012011

Foto: Schub@: take a seat, read a book (CC BY-NC-SA 2.0)

Service & Dialog

Martin Lätzel

Buchrezension: Peukert, Helmut: Wissenschaftstheorie – Handlungstheorie – Fundamentaltheologie

Peukert, Helmut: Wissenschaftstheorie – Handlungstheorie – Fundamentaltheologie. Analysen zu Ansatz und Status theologischer Theoriebildung.

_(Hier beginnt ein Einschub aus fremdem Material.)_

(** C33: A plan over the cache keeps no stale unit.  When every entry of the cache
    was made by [publish], and reading one gives what was written or fails, the
    plan is made; each published unit that depends, through the dependencies it
    was published with, on a changed file is in its affected list, which names
    published units only.  The plan is complete exactly when the cache has
    entries and each is intact and was published from complete evidence whose
    every dependency is resolved and carries the content hash of its file: a
    dependency without the hash never lets a unit count as proven.  A complete
    plan lists nothing but units that depend on a changed file; another one names
    a reason, lists every unit and proves none unaffected. *)
Theorem cached_plan_never_misses changed entries :
  Forall (λ c, ∃ p, holds h c p) entries →
  ∃ plan, plan_affected h (Some entries) changed = Ok plan ∧
    (∀ c p, c ∈ entries → holds h c p → invalidated h changed (published_unit p) →
       canon_target h (published_unit p) ∈ affected plan) ∧
    (∀ t, t ∈ affected plan → ∃ c p, c ∈ entries ∧ holds h c p ∧ t = canon_target h (published_unit p)) ∧
    (complete plan = true ↔ entries ≠ [] ∧ ∀ c p, c ∈ entries → holds h c p → intact c ∧ identified p) ∧
    (complete plan = true → ∀ t, t ∈ affected plan → ∃ c p, c ∈ entries ∧ holds h c p ∧
       invalidated h changed (published_unit p) ∧ t = canon_target h (published_unit p)) ∧
    (complete plan = false → fallback_reason plan ≠ reason_none ∧ proven_unaffected_count plan = 0%nat ∧
       ∀ c p, c ∈ entries → holds h c p → canon_target h (published_unit p) ∈ affected plan).
Proof.
  intros Hall. pose proof (proj1 (Forall_forall _ _) Hall) as Hmade. unfold plan_affected.
  rewrite (mapR_ok _ (canon h)) by (intros; by apply (canonical_ok h cwd)). cbn [rbind].
  setoid_rewrite <- (all_usable entries Hall).
  destruct (usable_dec_cases (dependency_evidence entries)) as [[Hne Hus]|Hbad].
  - destruct (plan_complete_ok h cwd Hcwd (canon h <$> changed) _ Hne Hus)
      as (plan & ts & -> & _ & Hc & _ & Ha & _).
    assert (∀ c p, c ∈ entries → holds h c p →
      invalidated h (canon h <$> changed) (entry_evidence c) ↔ invalidated h changed (published_unit p)) as Hinv.
    { intros c p Hin Hp. rewrite invalidated_canon. apply (entry_invalidated c p Hp).
      apply (proj1 (Forall_forall _ _) Hus), elem_of_evidence. eauto. }
    assert (∀ t, t ∈ affected plan → ∃ c p, c ∈ entries ∧ holds h c p ∧
      invalidated h changed (published_unit p) ∧ t = canon_target h (published_unit p)) as Hex.
    { intros t (u & (c & -> & Hin)%elem_of_evidence & Hi & ->)%Ha. destruct (Hmade c Hin) as [p Hp].
      exists c, p. rewrite (entry_target c p Hp). split_and!; [done|done|by apply (Hinv c)|done]. }
    exists plan. split_and!; [done| | |done|done|by rewrite Hc].
    + intros c p Hin Hp Hi. apply Ha. exists (entry_evidence c). rewrite (entry_target c p Hp).
      split_and!; [apply elem_of_evidence; eauto|by apply (Hinv c p)|done].
    + intros t (c & p & ? & ? & _ & ?)%Hex. eauto.
  - destruct (plan_fallback_ok h cwd Hcwd (canon h <$> changed) _ Hbad) as (plan & ts & -> & Hts & Hc & Hr & Ha & _ & H0).
    rewrite (all_targets_ok h cwd) in Hts by done. injection Hts as <-.
    assert (∀ c p, c ∈ entries → holds h c p → canon_target h (published_unit p) ∈ affected plan) as Hin.
    { intros c p Hin Hp. rewrite Ha, elem_of_sort_unique, <- (entry_target c p Hp) by apply _.
      apply list_elem_of_fmap_2, elem_of_evidence. eauto. }
    exists plan. split_and!; [done|by eauto| |by rewrite Hc|by rewrite Hc|done].
    intros t Ht. rewrite Ha, elem_of_sort_unique in Ht by apply _.
    apply list_elem_of_fmap in Ht as (u & -> & (c & -> & Hc')%elem_of_evidence).
    destruct (Hmade c Hc') as [p Hp]. exists c, p. by rewrite (entry_target c p Hp).
Qed.

(** A hit gives back what was published: the fact batch and the replay context
    byte for byte, and the edges. *)
Lemma lookup_published c p :
  holds h c p → intact c → unit_state (dependency_evidence_of p) = ev_complete →
  ∃ found, lookup h (Some c) (workspace_identity p) (source_identity p) (configuration_identity p)
      (cache_identity p) = Ok found ∧
    found_status found = cache_hit ∧ found_artifact found = fact_batch_artifact p ∧
    found_context found = replay_context p ∧
    ∀ e, e ∈ unit_edges (found_evidence found) ↔ e ∈ canon_edge h <$> unit_edges (dependency_evidence_of p).
Proof.
  intros (s & Hs & Hread) (Hpl & Hf & s' & Hr) Hcomplete.
  apply publish_inv in Hs as (_ & _ & _ & Hin & Hw & Hcomp & Hcache & Hctx & He).
  assert (entry_read c = Ok s) as Hok by (destruct Hread as [?|[? ?]]; congruence).
  assert (status_from_diagnostics (entry_codes c) = cache_hit) as Hst.
  { apply status_hit, validation_codes_nil. split_and!; [done|done|]. rewrite Hcomp. by apply bool_decide_eq_true. }
  unfold lookup. rewrite Hw, Hin, !bool_decide_eq_true_2 by done. cbn [negb orb].
  eexists. split; [done|]. unfold read_current. rewrite Hst, decide_True, Hok by done.
  unfold rbind, read_sidecar. rewrite Hcache, Hctx, Hin, bool_decide_eq_true_2 by done.
  rewrite !hex_decode_encode. cbn [rbind]. by rewrite !bool_decide_eq_true_2 by done.
Qed.
End published.

(** ** Witnesses *)

Definition sample_publication : TuFactCachePublication :=
  Publication (bs "ws") (bs "a.cpp") (bs "cfg") (bs "g1") (bs "batch") (bs "replay")
    (Evidence (bs "/w/a.cpp") (bs "cfg") (bs "g1") ev_complete
      [DependencyEdge (bs "a.cpp") (bs "b.h") (bs "s1") [] [] kind_include true false;
       DependencyEdge (bs "/w/x/../b.h") (bs "c.h") (bs "s2") [] [] kind_macro true false]).

Definition sample_entry : CacheEntry :=
  match publish sample_host sample_publication with
  | Ok (spec, s) => Entry spec [] [] (Ok s)
  | Err msg => Entry (Spec [] [] [] [] [] false) [] [] (Err msg)
  end.

Lemma sample_holds : holds sample_host sample_entry sample_publication.
Proof.
  unfold holds, sample_entry.
  destruct (publish sample_host sample_publication) as [[spec s]|msg] eqn:E; [|vm_compute in E; done].
  exists s. by split; [|left].
Qed.

(** The unit depends on [c.h] through [b.h]; the plan over its entry is complete
    and lists it. *)
Lemma cached_plan_never_misses_witness : ∃ plan,
  plan_affected sample_host (Some [sample_entry]) [bs "./c.h"] = Ok plan ∧ complete plan = true ∧
  affected plan = [Affected (bs "/w/a.cpp") (bs "cfg")] ∧
  canon_target sample_host (published_unit sample_publication) ∈ affected plan ∧ identified sample_publication.
Proof.
  destruct (cached_plan_never_misses sample_host (bs "/w") eq_refl eq_refl [bs "./c.h"] [sample_entry])
    as (plan & Hp & Hall & _ & Hcomplete & _ & _).
  { apply Forall_singleton. exists sample_publication. exact sample_holds. }
  assert (plan_affected sample_host (Some [sample_entry]) [bs "./c.h"] =
    Ok (Plan [Affected (bs "/w/a.cpp") (bs "cfg")] 1 0 3 2 true reason_none)) as E by (vm_compute; reflexivity).
  exists plan. rewrite E in Hp. injection Hp as <-. split_and!; [exact E|done|done| |].
  - apply (Hall sample_entry); [by apply list_elem_of_singleton|exact sample_holds|].
    exists (bs "./c.h"). split; [by apply list_elem_of_singleton|].
    apply (rtc_l _ _ (bs "/w/b.h")); [|apply rtc_once].
    + exists (DependencyEdge (bs "a.cpp") (bs "b.h") (bs "s1") [] [] kind_include true false).
      split; [by left|vm_compute; by split].
    + exists (DependencyEdge (bs "/w/x/../b.h") (bs "c.h") (bs "s2") [] [] kind_macro true false).
      split; [by right; left|vm_compute; by split].
  - destruct (proj1 Hcomplete eq_refl) as [_ H].
    by apply (H sample_entry); [apply list_elem_of_singleton|exact sample_holds].
Defined.

(** An entry whose resolved dependency has no content hash is not published. *)
Example unidentified_refused :
  publish sample_host (Publication (bs "ws") (bs "a.cpp") (bs "cfg") (bs "g1") (bs "batch") (bs "replay")
    (Evidence (bs "/w/a.cpp") (bs "cfg") (bs "g1") ev_complete
      [DependencyEdge (bs "a.cpp") (bs "b.h") [] [] [] kind_include true false])) =
  Err (bs "TU FactBatch cache publication is incomplete").
Proof. vm_compute. reflexivity. Qed.

(** The planner itself does not look at the hashes: the evidence that [publish]
    refuses is complete for it, and captured as complete. *)
Theorem planner_ignores_hashes :
  ∃ u p, capture_translation_unit_dependency_evidence sample_host (bs "a.cpp") (bs "cfg") (bs "g")
      [DependencyEdge (bs "a.cpp") (bs "b.h") [] [] [] kind_include true false] true = Ok u ∧
    existsb unidentified (unit_edges u) = true ∧ unit_state u = ev_complete ∧
    plan_affected_translation_units sample_host [bs "z.h"] [u] = Ok p ∧
    complete p = true ∧ proven_unaffected_count p = 1%nat.
Proof. do 2 eexists. split_and!; [vm_compute; reflexivity..]. Qed.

Nein, es ist keine theologische Melancholie, dass die wegeisende Dissertation von Helmut Peukert im Jahr 2009 vom Suhrkamp Verlag neu herausgegeben wurde. Man könnte ja, angesichts der Jahresangabe der Erstausgabe (1976), den Eindruck bekommen, dass es sich bei dem Werk um ein theologiehistorisch bedeutsames Werk handelt, dass die zeitgenössische Diskussion widerspiegelt und insofern auch hermeneutisch betrachtet werden muss. In der Tat verweist Peukert auf die lange Geschichte des Textes von der Herausgabe – wegen seiner Komplexität von vielen Verlagen abgelehnt – bis hin zu den Neuauflagen (zuletzt 1988) und diversen Übersetzungen.

Der Text dieser nun vorliegenden dritten Ausgabe ist nahezu unverändert. Und er ist aktuell. Peukert betont, er habe nichts zu korrigieren oder zurückzunehmen. Allerdings hat er die Ausgabe um ein Nachwort und einem ausführlichen Literaturverzeichnis bereichert, das es in sich hat.

Insofern Peukert davon überzeugt ist, dass fundamentale Theologie Wissenschaftstheorie der gesamten Theologie ist und sich dergestalt im Diskurs mit anderen Wissenschaften zu bewähren hat, sind letztlich auch neuzeitlich keine limitierenden Faktoren gesetzt. Wie vor über dreißig Jahren hat sich Theologie heute zu bewähren und sie kann dies auch weiterhin nur in den Dimensionen einer Theorie des Subjekts, der Gesellschaft und der Geschichte tun. Allein das Verständnis des Subjekts, der Gesellschaft und der Geschichte ändert sich und mit dieser Veränderung muss die Theologie und diskursfähig und an sich anfragbar bleiben. Auf der einen Seite versuchen Wissenschaft und Gesellschaft des 21. Jahrhunderts Kontingenzen zu vermeiden, alles umfassende Erklärungsmuster zu entwickeln. Auf der anderen Seite wird auf genau die Erfahrung von Kontingenz zu bestimmenden des neuen Jahrtausends, gleich zu Beginn geprägt durch 9/11 bis hin zur Erschütterung der Investmentgläubigkeit der 2008-2010er Jahre und den drohenden Folgen des Klimawandels.

Was 1975 galt, gilt leider immer noch. Unser Gesellschaftssystem schafft Verlierer, unter uns und erst recht in einer globalen Welt. Peukert beschreibt es zu recht als bedrängende Frage, Lebensmöglichkeiten für alle zu erschließen. Dies kann letztlich nur in der offenen und kommunikativen Auseinandersetzung erfolgen in der Hoffnung gegen alle Hoffnung: „Existieren in solcher Hoffnung ist nicht das Behaupten einer schon erreichten Ganzheit, sondern hoffendes Angespanntsein und Zugehen auf die Gewährung von Integrität für die anderen und erst darin auch für sich selbst. Sie ist gegenüber einem sich selbst genügenden und behauptenden Selbstsein sic offen haltende, hoffende ‚Nicht-Identität’.“ (393) Worin deutlich wird, dass Theologie heute wie ehedem die Anwaltschaft der unbedingten Solidarität zukommt.

Wie gesagt: uns liegt keine antiquarische Theologie vor. Vielmehr haben wir es in der Tat mit einem Text zu tun, der Meilensteine gesetzt und Fragen diskutiert hat, die weiterhin aktuell sind. Peukert beweist, dass Theologie redlich wissenschaftlich arbeitet und das in einer Zeit – auch hier zeigt die sich die Aktualität seiner Schrift – in der gerade von vielen Seiten der Theologie eben diese Wissenschaftlichkeit abgesprochen wird.